* Activity *
Starting at the first line of the data below, retype every line up to and including the one containing "the [_ViewMixin] classes".

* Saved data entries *
────────────────────

(** *** Without a descriptor *)

(** Only [__setitem__] checks for a missing descriptor.  On an object of
    a view class without descriptor, [drop] in place and the deep copy of
    the [_ViewMixin] classes raise [TypeError], as does every use of the
    scope, and leave the store alone; the item assignment writes to the
    object's own storage: what it holds under [idx] afterwards is the
    value, and nothing is recorded. *)
Theorem no_descriptor_behaviour (self : pyobj) (σ : store) :
  _view_args self = None →
  (∀ labels, drop self labels true σ = (Raise TypeError, σ))
  ∧ (resolve (cls self) "__deepcopy__" = Some _ViewMixin →
     deepcopy self σ = (Raise TypeError, σ))
  ∧ (∀ A (body : pyobj → M A), with_ (_update self) body σ = (Raise TypeError, σ))
  ∧ (∀ idx value σ',
       __setitem__ self idx value σ = (Ok tt, σ') →
       (read ((data self).1, (data self).2 ++ [idx]) σ').1 = Ok value
       ∧ adatas σ' = adatas σ ∧ trace σ' = trace σ).
Proof.
  intros Hv.
  assert (Hwith : ∀ A (body : pyobj → M A),
             with_ (_update self) body σ = (Raise TypeError, σ)).
  { intros A body. unfold with_, bind. simpl. by rewrite Hv. }
  split; [|split; [|split]].
  - intros labels. unfold drop. simpl. apply Hwith.
  - intros Hres. unfold deepcopy. rewrite Hres.
    unfold _ViewMixin___deepcopy__. by rewrite Hv.
  - exact Hwith.
  - intros idx value σ'. unfold __setitem__. rewrite Hv.
    intros (t & t' & Ht & Hup & ->)%cell_update_ok. simpl.
    split; [|done]. unfold read. simpl.
    rewrite list_lookup_insert_eq by (by apply lookup_lt_Some in Ht). simpl.
    by destruct (tree_setitem_read _ _ _ _ _ Hup).
Qed.
(** * vcfs2SQLite: the streaming transform-and-load step

    A shallow embedding of [transform_and_load_data] and [create_database]
    of [vcfs2SQLite_v1.py], and the properties of the loader that follow
    from it.

    Conventions of the embedding.
    - A Python [str] is a [string]; a character of the string is the code
      point of the same number (U+0000 to U+00FF), so the three superscript
      digits of that range, on which [str.isdigit] and [int] disagree, are
      present.
    - A Python [int] is a [Z]; the counters, which only count up from zero,
      are [nat].
    - A Python exception is a value of [exn]; code that may raise returns a
      [result], and [try]/[except] is [try_except].
    - The [variants] table is the list of its rows in insertion order.  A
      call of [executemany] followed by [commit] either adds the whole batch
      under INSERT OR IGNORE or raises [sqlite3.Error] and is rolled back;
      which of the two happens at the n-th attempt of a run is given by an
      oracle [nat -> bool].  Other failures of the driver (the [OverflowError]
      for an integer outside 64 bits, for one) are not modelled.
    - Reading the file is outside the embedding: the loader takes the header
      and the data rows as the [csv.reader] yields them.  Progress reporting
      (lines 236-251) only reads the clock and prints, and is left out. *)

From Stdlib Require Import List String Ascii ZArith Lia Bool Arith.
Import ListNotations.
(** * Dijkstra over a weighted directed graph

    A shallow embedding of [src/utils/Graph.ts] (classes [Graph] and
    [WeightedGraph]) and of [src/main.ts] ([Dijkstra] and [tracePath]),
    followed by the properties established about them.

    Modelling conventions.
    - A [node] is a JavaScript string or number; numbers are taken in [Z].
    - A [Map<N, Set<N>>] keeps insertion order, which the iterators expose:
      it is an association list, and a [Set<N>] is a list without repeats.
    - The maps that are only read by key ([weights], [dist], [prev],
      [QMapping]) are finite maps.
    - A numeric weight is an integer. Numbers are IEEE 754 doubles: the sum
      of line 85 is the exact sum rounded to the nearest double, and
      [Infinity] once it leaves their range; an absent weight makes the sum
      [NaN].
    - A thrown exception, and the exhaustion of the fuel that bounds the two
      [while] loops, are outcomes of their own. *)

From Stdlib Require Import ZArith Ascii String List Lia.
From stdpp Require Import base option list gmap strings pretty fin_maps.

Local Open Scope string_scope.
Local Open Scope Z_scope.
Local Open Scope list_scope.

(** ** Nodes *)

(** [type node = string | number] *)
Inductive node : Type :=
  | Str (s : string)
  | Num (z : Z).

#[global] Instance node_eq_dec : EqDecision node.
Proof. solve_decision. Defined.

Definition node_to_sum (n : node) : string + Z :=
  match n with Str s => inl s | Num z => inr z end.

Definition node_of_sum (x : string + Z) : node :=
  match x with inl s => Str s | inr z => Num z end.

#[global] Instance node_countable : Countable node.
Proof.
  apply (inj_countable' node_to_sum node_of_sum).
  intros []; reflexivity.
Defined.

(** [nullNode] is a fresh symbol: [None] below; [nodeOrNullNode<N>]. *)
Definition nodeOrNullNode : Type := option node.
Definition nullNode : nodeOrNullNode := None.
(** * Consumer-offset collection of nri-kafka: [conoffsetcollect/collect.go]

    A shallow embedding of [Collect] and [setMetrics] and the properties
    the specification states about them.

    [Collect] is an orchestrator: almost everything it does is a call to
    a collaborator (the zookeeper connection, the sarama client and
    cluster admin, the integration SDK, the logger, and helpers of the
    same package that live in other files).  The embedding keeps the
    control flow of the Go code as it is written and records every such
    call, with its arguments and its result, in a history of events. *)

From stdpp Require Import gmap strings list fin_maps pretty.

(** ** Data *)

(** A Go [error] value that is not nil; [Error] is its [Error()] method.
    A possibly-nil error is an [option error]. *)
Record error : Type := mkError { Error : string }.

(** [errors.New(text)]. *)
Definition errors_New (text : string) : error := mkError text.

(** [fmt.Errorf(prefix + %s, err)]: every format string of the file ends
    in its only verb, [%s], applied to an error. *)
Definition fmt_Errorf (prefix : string) (err : error) : error :=
  mkError (prefix +:+ Error err).

(** [type partitionOffsets struct]: the three gauges are [*int64], nil
    when the value is not known. *)
Record partitionOffsets : Type := mkPartitionOffsets {
  Topic : string;
  Partition : string;
  ConsumerOffset : option Z;
  HighWaterMark : option Z;
  ConsumerLag : option Z
}.

(** [type TopicPartitions map[string][]int32]. *)
Abbreviation TopicPartitions := (gmap string (list Z)).

(** Modelled from the spec: the type of the two snapshots handed to
    [populateOffsetStructs] is declared in a file that is not part of the
    sources.  Section 3 of the specification gives it: a mapping from
    (topic, partition) to an optional integer. *)
Abbreviation Snapshot := (gmap (string * Z) (option Z)).

(** [*regexp.Regexp], used through [MatchString] only. *)
Record Regexp : Type := mkRegexp { MatchString : string → bool }.

(** The fields of [args.GlobalArgs] that the file reads.
    [ConsumerGroupRegex] is a pointer: [None] is nil. *)
Record ArgumentList : Type := mkArgs {
  ConsumerGroupRegex : option Regexp;
  ConsumerGroups : gmap string TopicPartitions;
  ClusterName : string
}.

(** [integration.IDAttribute] and [metric.Attribute]: key and value. *)
Record Attribute : Type := mkAttribute { Key : string; Value : string }.

(** The four levels of the SDK's logger, and the arguments the file's
    log calls pass for the verbs of their format strings. *)
Inductive Level : Type := LDebug | LInfo | LWarn | LError.

Inductive LogArg : Type :=
  | AString (s : string)
  | AStrings (l : list string)
  | AError (e : error).

(** [sarama.GroupDescription], of which [Collect] reads the identifier
    and passes the members on; [M] is the type of the member map. *)
Record GroupDescription (M : Type) : Type := mkGroupDescription {
  GroupId : string;
  Members : M
}.

Arguments mkGroupDescription {M} _ _.
Arguments GroupId {M} _.
Arguments Members {M} _.

(** The return statements of [Collect], by their line in collect.go. *)
Inductive ReturnSite : Type :=
  | Line31 | Line41 | Line52 | Line57 | Line66 | Line123 | Line126.

(** ** The environment of [Collect]

    [World] is the state of everything outside the function: the
    cluster, zookeeper, the integration being filled.  A call reads and
    changes it, so the same call made twice may answer differently.
    The second group of fields are functions of the package
    [conoffsetcollect] whose files are not part of the sources; [Collect]
    only calls them.

    The tasks that line 81 starts run concurrently with [Collect] and
    with each other; they are calls of [collectOffsetsForConsumerGroup],
    of another file, which is handed the two handles, the group, the
    shared integration and a pointer to the wait group, and which can
    read [args.GlobalArgs].  Between the first go statement and
    [wg.Wait()] of line 95 [Collect] itself makes no call that reads the
    world, so all that [Collect] can see of the tasks is the world in
    which [wg.Wait()] returns: [WaitGroup_Wait args n tasks w] is that
    world, for the call made in the world [w] with the counter of the
    wait group raised to [n] by [Collect] and the [tasks] started.  The
    model follows the runs in which that call returns. *)
Record Env : Type := mkEnv {
  World : Type;
  Client : Type;
  ClusterAdmin : Type;
  MemberMap : Type;
  Entity : Type;
  MetricSet : Type;
  (* zookeeper.Connection *)
  CreateClient : World → (Client * option error) * World;
  CreateClusterAdmin : World → (ClusterAdmin * option error) * World;
  (* connection.Client and sarama.ClusterAdmin *)
  Client_Close : Client → World → option error * World;
  ClusterAdmin_Close : ClusterAdmin → World → option error * World;
  ListConsumerGroups :
    ClusterAdmin → World → (gmap string string * option error) * World;
  DescribeConsumerGroups :
    ClusterAdmin → list string → World →
    (list (GroupDescription MemberMap) * option error) * World;
  (* integration.Integration, integration.Entity, metric.Set *)
  Integration_Entity :
    string → string → Attribute → World → (Entity * option error) * World;
  Metadata_Name : Entity → string;
  NewMetricSet : Entity → string → list Attribute → World → MetricSet * World;
  MarshalMetrics : MetricSet → partitionOffsets → World → option error * World;
  (* package conoffsetcollect, other files *)
  fillTopicPartitions :
    string → TopicPartitions → Client → World → TopicPartitions * World;
  getConsumerOffsets :
    string → TopicPartitions → Client → World → (Snapshot * option error) * World;
  getHighWaterMarks :
    TopicPartitions → Client → World → (Snapshot * option error) * World;
  populateOffsetStructs : Snapshot → Snapshot → list partitionOffsets;
  (* sync.WaitGroup and the started calls of collectOffsetsForConsumerGroup *)
  WaitGroup_Wait :
    ArgumentList → Z → list (Client * ClusterAdmin * string * MemberMap) →
    World → World;
  (* the Go runtime: the order in which one range statement visits a map;
     the language promises every entry once and no order *)
  rangeMap : ∀ V : Type, gmap string V → list (string * V);
  rangeMap_perm : ∀ (V : Type) (m : gmap string V), rangeMap V m ≡ₚ map_to_list m
}.

Arguments rangeMap e {V} m.

(** A started task: the arguments of the go statement of line 81 that
    differ from task to task or belong to this run. *)
Definition Task (E : Env) : Type := Client E * ClusterAdmin E * string * MemberMap E.
(** Dividing a number that is at least 0 by a positive finite number. *)
Lemma div_nonneg (q c : number) :
  ge q 0 = true -> (exists m e, Prim2SF c = S754_finite false m e) ->
  ge (q / c) 0 = true.
Proof.
  intros Hq Hc. apply ge_zero_of_cases. rewrite div_spec.
  destruct (ge_zero_cases q Hq) as [Hf|[(s & Hz)| Hi]].
  - destruct (SFdiv_sign (Prim2SF q) (Prim2SF c) false false) as [H|[H|H]]; auto;
      rewrite ?H; cbn [xorb] in *; eauto.
  - destruct Hc as (m & e & ->). rewrite Hz. cbn. eauto.
  - destruct Hc as (m & e & ->). rewrite Hi. cbn. eauto.
Qed.

Lemma Math_floor_nonneg (y : number) : ge y 0 = true -> ge (Math_floor y) 0 = true.
Proof.
  unfold ge. rewrite !leb_spec, Prim2SF_SFfloor. change (Prim2SF 0) with (S754_zero false).
  apply SFfloor_nonneg, Prim2SF_valid.
Qed.

Lemma Math_floor_idem (x : number) : Math_floor (Math_floor x) = Math_floor x.
Proof.
  unfold Math_floor at 1. rewrite Prim2SF_SFfloor, SFfloor_idem by apply Prim2SF_valid.
  reflexivity.
Qed.
(** C9: when exactly one of [cert.pem] and [key.pem] exists, provisioning
    calls [generate_self_signed_cert] all the same; when no call fails, both
    files end up holding the new key and the new certificate, the file that
    was there is overwritten, and what is written is what a run from a
    directory with either file missing writes at the same clock and entropy
    readings: nothing of the old file is used. *)
Theorem one_file_missing_regenerates_both (w : World) :
  (is_Some (files w !! "cert.pem") /\ files w !! "key.pem" = None) \/
  (files w !! "cert.pem" = None /\ is_Some (files w !! "key.pem")) ->
  (forall s, fault P s = None) ->
  ensure_certificate P w = generate_self_signed_cert P "cert.pem" "key.pem" w /\
  exists w',
    ensure_certificate P w = (Ok tt, w') /\
    files w' !! "key.pem" =
      Some (KeyBytes (fresh_key P w) PEM TraditionalOpenSSL NoEncryption) /\
    files w' !! "cert.pem" = Some (CertBytes (fresh_cert P w) PEM) /\
    forall w0 : World,
      clock_reads w0 = clock_reads w -> rng_draws w0 = rng_draws w ->
      files w0 !! "cert.pem" = None \/ files w0 !! "key.pem" = None ->
      files (snd (ensure_certificate P w0)) !! "key.pem" = files w' !! "key.pem" /\
      files (snd (ensure_certificate P w0)) !! "cert.pem" = files w' !! "cert.pem".
Proof.
  intros Hone Hnf.
  assert (Hmiss : files w !! "cert.pem" = None \/ files w !! "key.pem" = None)
    by (destruct Hone as [[_ H]|[H _]]; auto).
  split; [apply ensure_runs_generate; exact Hmiss|].
  eexists. split.
  { rewrite ensure_runs_generate by exact Hmiss. apply generate_ok. exact Hnf. }
  simpl. split; [|split].
  - rewrite lookup_insert_ne by discriminate. apply lookup_insert_eq.
  - apply lookup_insert_eq.
  - intros w0 Hclk Hrng Hmiss0.
    rewrite ensure_runs_generate by exact Hmiss0.
    rewrite generate_ok by exact Hnf. simpl.
    unfold fresh_cert, fresh_key. rewrite Hclk, Hrng.
    rewrite !lookup_insert_eq.
    rewrite !(lookup_insert_ne _ "cert.pem" "key.pem") by discriminate.
    rewrite !lookup_insert_eq. split; reflexivity.
Qed.

(** C10 (as amended): provisioning is not atomic.  When the key has been
    written and a later call fails, the run ends with the exception and the
    key file holds the new key.  If the failing call is one that builds or
    signs the certificate, or the opening of [cert.pem], the certificate file
    is as it was before the run (absent if it was absent, its old content
    otherwise); if those calls all pass, the failure comes after [cert.pem]
    was opened for writing and the file exists, empty.  Nothing is rolled
    back. *)
Theorem key_written_before_certificate (w : World) (e : exn) (w' : World) :
  Forall (fun s => fault P s = None) key_steps ->
  generate_self_signed_cert P "cert.pem" "key.pem" w = (Raise e, w') ->
  files w' !! "key.pem" =
    Some (KeyBytes (fresh_key P w) PEM TraditionalOpenSSL NoEncryption) /\
  (Exists (fun s => is_Some (fault P s)) (build_steps ++ [OpenFile "cert.pem"]) ->
   files w' !! "cert.pem" = files w !! "cert.pem") /\
  (Forall (fun s => fault P s = None) (build_steps ++ [OpenFile "cert.pem"]) ->
   files w' !! "cert.pem" = Some (Bytes [])).
Proof.
  intros Hkey Hrun.
  unfold key_steps in Hkey.
  repeat match goal with
         | H : Forall _ (_ :: _) |- _ => apply Forall_cons_1 in H; destruct H as [? H]
         end.
  revert Hrun. run_monad.
  repeat match goal with H : fault P _ = None |- _ => rewrite H; clear H end.
  simpl.
  repeat match goal with
         | |- context [fault P ?s] => destruct (fault P s) eqn:?; simpl
         end.
  all: intros Hrun; inversion Hrun; subst; clear Hrun; simpl.
  all: split; [ | split ].
  all: try match goal with
           | |- Forall _ _ -> _ =>
               intros Hall; unfold build_steps in Hall; simpl in Hall;
               repeat match goal with
                      | H : Forall _ (_ :: _) |- _ =>
                          apply Forall_cons_1 in H; destruct H as [? H]
                      end; try congruence
           | |- Exists _ _ -> _ =>
               intros Hex; unfold build_steps in Hex; simpl in Hex;
               repeat match goal with
                      | H : Exists _ (_ :: _) |- _ =>
                          apply Exists_cons in H; destruct H as [[? ?]|H]; [congruence|]
                      end;
               try (apply Exists_nil in Hex; contradiction)
           end.
  all: repeat first [ rewrite lookup_insert_eq
                    | rewrite lookup_insert_ne by discriminate ]; reflexivity.
Qed.
End ProvisioningOutcome.
(* ===== verification/Aggregate.v ===== *)
(** * kernel/aggregate.go: the instance aggregate

    The revision-linearised Runtime instance: an execution scope, its
    three-dimensional state and a revision that every accepted change advances.
    The mutex serialises the methods, so each is one atomic step on the record. *)

From S2P Require Import Prelude GoStd Errors Identity State.

Record Aggregate := {
  agg_scope : ExecutionScope;
  agg_state : InstanceState;
  agg_revision : N;
}.

Record Snapshot := {
  snap_Scope : ExecutionScope;
  snap_State : InstanceState;
  snap_Revision : N;
}.

Definition phaseIndex (phase : LifecyclePhase) : Z :=
  index_from phase
    [PhasePending; PhaseAdmitted; PhasePreflighting; PhaseActivating;
     PhaseProvisioning; PhaseBinding; PhaseStarting; PhaseReady;
     PhaseRunning; PhaseStopping; PhaseTerminal] 0.

Definition validateScopeState (scope : ExecutionScope) (state : InstanceState) : result unit :=
  let phaseNumber := phaseIndex (Phase state) in
  let bound := bool_decide (sc_SandboxLease scope <> None) in
  guard (Z.leb phaseNumber (phaseIndex PhaseActivating) && bound)
    ErrorPreconditionFailed ReasonInvalidState ;;
  guard (Z.leb (phaseIndex PhaseProvisioning) phaseNumber
         && Z.leb phaseNumber (phaseIndex PhaseRunning) && negb bound)
    ErrorPreconditionFailed ReasonInvalidState ;;
  guard (bound && negb (HasCleanupObligations state)) ErrorPreconditionFailed ReasonInvalidState.

Definition NewAggregate (scope : ExecutionScope) (state : InstanceState) : result Aggregate :=
  ExecutionScope_Validate scope ;;
  InstanceState_Validate state ;;
  validateScopeState scope state ;;
  Ok {| agg_scope := cloneScope scope; agg_state := state; agg_revision := 1 |}.

Definition Aggregate_Snapshot (a : Aggregate) : Snapshot :=
  {| snap_Scope := cloneScope (agg_scope a); snap_State := agg_state a;
     snap_Revision := agg_revision a |}.

Record TransitionRequest := {
  tr_Preconditions : ExecutionPreconditions;
  tr_NextState : InstanceState;
  tr_Context : TransitionContext;
}.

────────────────────

* Answer space *
(** *** Without a descriptor *)

(** Only [__setitem__] checks for a missing descriptor.  On an object of
    a view class without descriptor, [drop] in place and the deep copy of
    the [_ViewMixin] classes raise [TypeError], as does every use of the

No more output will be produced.